What to do> Find and copy every line in the records that includes the string "document".

Saved entries>
(* ===== verification/ConfigFile.v ===== *)
(** * The configuration file (src/src/broker/config.rs) and the command line
      (src/src/bin/mqttd/main.rs)

    From a TOML document to a [Config] and its nodes.  The toml crate is a library: a
    value of it is what its accessors say.  What the operating system answers (the
    contents of the file, the number of cores) and fresh uuids are arguments. *)
From Stdlib Require Import SpecFloat.
From S2P Require Import Prelude Errors Utf8 Util Text Config.
Local Open Scope Z_scope.

(** [toml::Value] and [toml::value::Table]; integers are i64. *)
Class Toml := {
  value : Type;
  table : Type;
  toml_from_str : rstring → option value;
  as_table : value → option table;
  table_get : table → rstring → option value;
  as_str : value → option rstring;
  as_integer : value → option Z;
  as_bool : value → option bool;
  as_array : value → option (list value);
  as_integer_i64 v n : as_integer v = Some n → -2 ^ 63 ≤ n < 2 ^ 63;
}.

(** [From] for [Infallible], [ParseBoolError], [ParseFloatError], [ParseIntError],
    [AddrParseError], ...: the error is the cause of one of the kind of its name. *)
Definition Error_from (kind : ErrorKind) : Error := MkError kind None CauseForeign.

(** [val.parse()?] for a type with this [FromStr] and an error of this kind *)
Definition parse {A} (kind : ErrorKind) (from_str : rstring → option A) (s : rstring) : Result A :=
  match from_str s with Some a => Ok a | None => Err (Error_from kind) end.

Definition parse_string : rstring → Result rstring := parse EK_Infallible Some.
Definition parse_u (w : Z) : rstring → Result Z := parse EK_ParseIntError (parse_uint w).

(** [f32::from_str] for a text of digits with or without a minus sign, for numbers of
    64 bits: the text of an i64. *)
Definition f32_from_str (s : rstring) : option f32 :=
  match s with
  | [] => None
  | c :: s' => if c =? 45 then (λ n, int_as_f32 (- n)) <$> parse_digits 64 0 s' else int_as_f32 <$> parse_digits 64 0 s
  end.
Definition parse_f32 : rstring → Result f32 := parse EK_ParseFloatError f32_from_str.

Section toml.
Context {Tm : Toml}.

(** [config_field!(table, field, config, as_..)], where [text] is [val.as_..] and [set]
    assigns the field *)
Definition config_field {A C} (t : table) (field : rstring) (text : value → option rstring)
    (from : rstring → Result A) (set : A → C → C) (config : C) : Result C :=
  match table_get t field with
  | Some val =>
      match text val with
      | Some val => a ← from val; Ok (set a config)
      | None => err_desc EK_InvalidInput
      end
  | None => Ok config
  end.

(** [config_field!(opt: ..)] *)
Definition config_field_opt {A C} (t : table) (field : rstring) (text : value → option rstring)
    (from : rstring → Result A) (set : option A → C → C) (config : C) : Result C :=
  config_field t field text from (λ a, set (Some a)) config.

(** [as_integer().map(|n| n.to_string())] and [as_bool().map(|b| b.to_string())] *)
Definition integer (val : value) : option rstring := int_to_string <$> as_integer val.
Definition boolean (val : value) : option rstring := bool_to_string <$> as_bool val.

(** ** Nodes *)

Definition ConfigNode_default (cpus : Z) (uuid : rstring) : Result ConfigNode :=
  mqtt_address ← opt_unwrap (parse_socket_addr (chars "0.0.0.0:1883"));
  weight ← (if cpus <? 2 ^ 16 then Ok cpus else Panic);
  Ok (MkConfigNode uuid mqtt_address (chars "/") (Some weight)).

Definition ConfigNode_try_from (cpus : Z) (uuid : rstring) (val : value) : Result ConfigNode :=
  def ← ConfigNode_default cpus uuid;
  match as_table val with
  | Some t =>
      def ← config_field t (chars "uuid") as_str parse_string (λ x (c : ConfigNode), c <| cn_uuid := x |>) def;
      def ← config_field t (chars "path") as_str parse_string (λ x (c : ConfigNode), c <| cn_path := x |>) def;
      def ← config_field_opt t (chars "weight") integer (parse_u 16) (λ x (c : ConfigNode), c <| cn_weight := x |>) def;
      config_field t (chars "mqtt_address") as_str (parse EK_TryFromAddrError parse_socket_addr)
        (λ x (c : ConfigNode), c <| cn_mqtt_address := x |>) def
  | None => Ok def
  end.

(** ** The configuration

    [uuid i] is the [i]-th uuid that is made. *)
Definition num_cores_ceiled (cpus : Z) : Result Z :=
  cpus ← (if cpus <? 2 ^ 32 then Ok cpus else Panic);
  if ceil_power_of_2 cpus <? 2 ^ 32 then Ok (ceil_power_of_2 cpus) else Panic.

Definition config_default (cpus : Z) (uuid : rstring) : Result (Config * list ConfigNode) :=
  node ← ConfigNode_default cpus uuid;
  cores ← num_cores_ceiled cpus;
  Ok (Config_default cores, [node]).

Definition config_fields (t : table) (def : Config) : Result Config :=
  def ← config_field t (chars "name") as_str parse_string (λ x (c : Config), c <| cf_name := x |>) def;
  def ← config_field t (chars "max_nodes") integer (parse_u 32) (λ x (c : Config), c <| max_nodes := x |>) def;
  def ← config_field t (chars "num_shards") integer (parse_u 32) (λ x (c : Config), c <| num_shards := x |>) def;
  def ← config_field t (chars "port") integer (parse_u 16) (λ x (c : Config), c <| cf_port := x |>) def;
  def ← config_field t (chars "sock_mqtt_connect_timeout") integer (parse_u 32)
          (λ x (c : Config), c <| sock_mqtt_connect_timeout := x |>) def;
  def ← config_field t (chars "sock_mqtt_read_timeout") integer (parse_u 32)
          (λ x (c : Config), c <| sock_mqtt_read_timeout := x |>) def;
  def ← config_field t (chars "sock_mqtt_write_timeout") integer (parse_u 32)
          (λ x (c : Config), c <| sock_mqtt_write_timeout := x |>) def;
  def ← config_field t (chars "sock_mqtt_flush_timeout") integer (parse_u 32)
          (λ x (c : Config), c <| sock_mqtt_flush_timeout := x |>) def;
  def ← config_field t (chars "mqtt_max_packet_size") integer (parse_u 32)
          (λ x (c : Config), c <| mqtt_max_packet_size := x |>) def;
  def ← config_field t (chars "mqtt_pkt_batch_size") integer (parse_u 32)
          (λ x (c : Config), c <| mqtt_pkt_batch_size := x |>) def;
  def ← config_field_opt t (chars "mqtt_keep_alive") integer (parse_u 32) (λ x (c : Config), c <| mqtt_keep_alive := x |>) def;
  def ← config_field t (chars "mqtt_keep_alive_factor") integer parse_f32
          (λ x (c : Config), c <| mqtt_keep_alive_factor := x |>) def;
  def ← config_field t (chars "mqtt_receive_maximum") integer (parse_u 16)
          (λ x (c : Config), c <| mqtt_receive_maximum := x |>) def;
  def ← config_field_opt t (chars "mqtt_session_expiry_interval") integer (parse_u 32)
          (λ x (c : Config), c <| mqtt_session_expiry_interval := x |>) def;
  def ← config_field t (chars "mqtt_maximum_qos") integer (parse_u 8) (λ x (c : Config), c <| mqtt_maximum_qos := x |>) def;
  def ← config_field t (chars "mqtt_retain_available") boolean (parse EK_ParseBoolError parse_bool)
          (λ x (c : Config), c <| mqtt_retain_available := x |>) def;
  def ← config_field_opt t (chars "mqtt_topic_alias_max") boolean (parse_u 16)
          (λ x (c : Config), c <| mqtt_topic_alias_max := x |>) def;
  config_field t (chars "mqtt_ignore_duplicate") boolean (parse EK_ParseBoolError parse_bool)
    (λ x (c : Config), c <| mqtt_ignore_duplicate := x |>) def.

Definition Config_try_from (cpus : Z) (uuid : nat → rstring) (val : value) : Result (Config * list ConfigNode) :=
  '(def, nodes) ← config_default cpus (uuid 0%nat);
  match as_table val with
  | Some t =>
      def ← config_fields t def;
      match table_get t (chars "node") ≫= as_array with
      | Some vals =>
          nodes ← mapM_out (λ e, ConfigNode_try_from cpus (uuid e.1) e.2) (imap (λ i val, (S i, val)) vals);
          Ok (def, nodes)
      | None => Ok (def, nodes)
      end
  | None => Ok (def, nodes)
  end.

(** [from_file]; [data] is what [fs::read] yields. *)
Definition Config_from_file (cpus : Z) (uuid : nat → rstring) (data : option bytes) : Result (Config * list ConfigNode) :=
  data ← match data with Some data => Ok data | None => err_try EK_IOError end;
  s ← match from_utf8 data with Some s => Ok s | None => err_try EK_InvalidInput end;
  val ← match toml_from_str s with Some val => Ok val | None => err_try EK_InvalidInput end;
  Config_try_from cpus uuid val.

(** ** The command line *)

(** [Opt] without what is logged; [Start] is its only subcommand. *)
Record Opt := MkOpt { config_loc : option rstring; opt_name : rstring; opt_port : Z; opt_num_shards : Z }.

Definition parse_cmd_opts (opts : Opt) (config : Config) : Result Config :=
  Ok (config <| cf_name := opt_name opts |> <| cf_port := opt_port opts |> <| num_shards := opt_num_shards opts |>).

Definition parse_env (_ : Opt) (config : Config) : Result Config := Ok config.

Definition parse_config (fs_read : rstring → option bytes) (cpus : Z) (uuid : nat → rstring) (opts : Opt)
    : Result (Config * list ConfigNode) :=
  '(config, nodes) ← match config_loc opts with
                     | Some path => Config_from_file cpus uuid (fs_read path)
                     | None => config_default cpus (uuid 0%nat)
                     end;
  config ← parse_env opts config;
  config ← parse_cmd_opts opts config;
  Ok (config, nodes).
End toml.

(** ** What a document means

    A key that is absent leaves the default; one that is there has a value of its type,
    an integer within the width of the field. *)
Section meaning.
Context {Tm : Toml} (t : table).

Definition key {A} (field : rstring) (means : value → A → Prop) (dflt x : A) : Prop :=
  match table_get t field with Some val => means val x | None => x = dflt end.

Definition is_text (val : value) (x : rstring) : Prop := as_str val = Some x.
Definition is_uint (w : Z) (val : value) (x : Z) : Prop := as_integer val = Some x ∧ 0 ≤ x < 2 ^ w.
Definition is_bool (val : value) (x : bool) : Prop := as_bool val = Some x.
Definition is_f32 (val : value) (x : f32) : Prop := ∃ n, as_integer val = Some n ∧ x = int_as_f32 n.
Definition is_addr (val : value) (x : SocketAddr) : Prop := ∃ s, as_str val = Some s ∧ parse_socket_addr s = Some x.
Definition is_some {A} (means : value → A → Prop) (val : value) (x : option A) : Prop := ∃ a, x = Some a ∧ means val a.

Record config_read (d c : Config) : Prop := {
  cr_name : key (chars "name") is_text (cf_name d) (cf_name c);
  cr_max_nodes : key (chars "max_nodes") (is_uint 32) (max_nodes d) (max_nodes c);
  cr_num_shards : key (chars "num_shards") (is_uint 32) (num_shards d) (num_shards c);
  cr_port : key (chars "port") (is_uint 16) (cf_port d) (cf_port c);
  cr_connect : key (chars "sock_mqtt_connect_timeout") (is_uint 32) (sock_mqtt_connect_timeout d) (sock_mqtt_connect_timeout c);
  cr_read : key (chars "sock_mqtt_read_timeout") (is_uint 32) (sock_mqtt_read_timeout d) (sock_mqtt_read_timeout c);
  cr_write : key (chars "sock_mqtt_write_timeout") (is_uint 32) (sock_mqtt_write_timeout d) (sock_mqtt_write_timeout c);
  cr_flush : key (chars "sock_mqtt_flush_timeout") (is_uint 32) (sock_mqtt_flush_timeout d) (sock_mqtt_flush_timeout c);
  cr_max_packet : key (chars "mqtt_max_packet_size") (is_uint 32) (mqtt_max_packet_size d) (mqtt_max_packet_size c);
  cr_batch : key (chars "mqtt_pkt_batch_size") (is_uint 32) (mqtt_pkt_batch_size d) (mqtt_pkt_batch_size c);
  cr_keep_alive : key (chars "mqtt_keep_alive") (is_some (is_uint 32)) (mqtt_keep_alive d) (mqtt_keep_alive c);
  cr_factor : key (chars "mqtt_keep_alive_factor") is_f32 (mqtt_keep_alive_factor d) (mqtt_keep_alive_factor c);
  cr_receive_max : key (chars "mqtt_receive_maximum") (is_uint 16) (mqtt_receive_maximum d) (mqtt_receive_maximum c);
  cr_expiry : key (chars "mqtt_session_expiry_interval") (is_some (is_uint 32)) (mqtt_session_expiry_interval d)
                (mqtt_session_expiry_interval c);
  cr_qos : key (chars "mqtt_maximum_qos") (is_uint 8) (mqtt_maximum_qos d) (mqtt_maximum_qos c);
  cr_retain : key (chars "mqtt_retain_available") is_bool (mqtt_retain_available d) (mqtt_retain_available c);
  cr_alias : table_get t (chars "mqtt_topic_alias_max") = None ∧ mqtt_topic_alias_max c = mqtt_topic_alias_max d;
  cr_duplicate : key (chars "mqtt_ignore_duplicate") is_bool (mqtt_ignore_duplicate d) (mqtt_ignore_duplicate c);
}.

Output below>
    From a TOML document to a [Config] and its nodes.  The toml crate is a library: a
(** ** What a document means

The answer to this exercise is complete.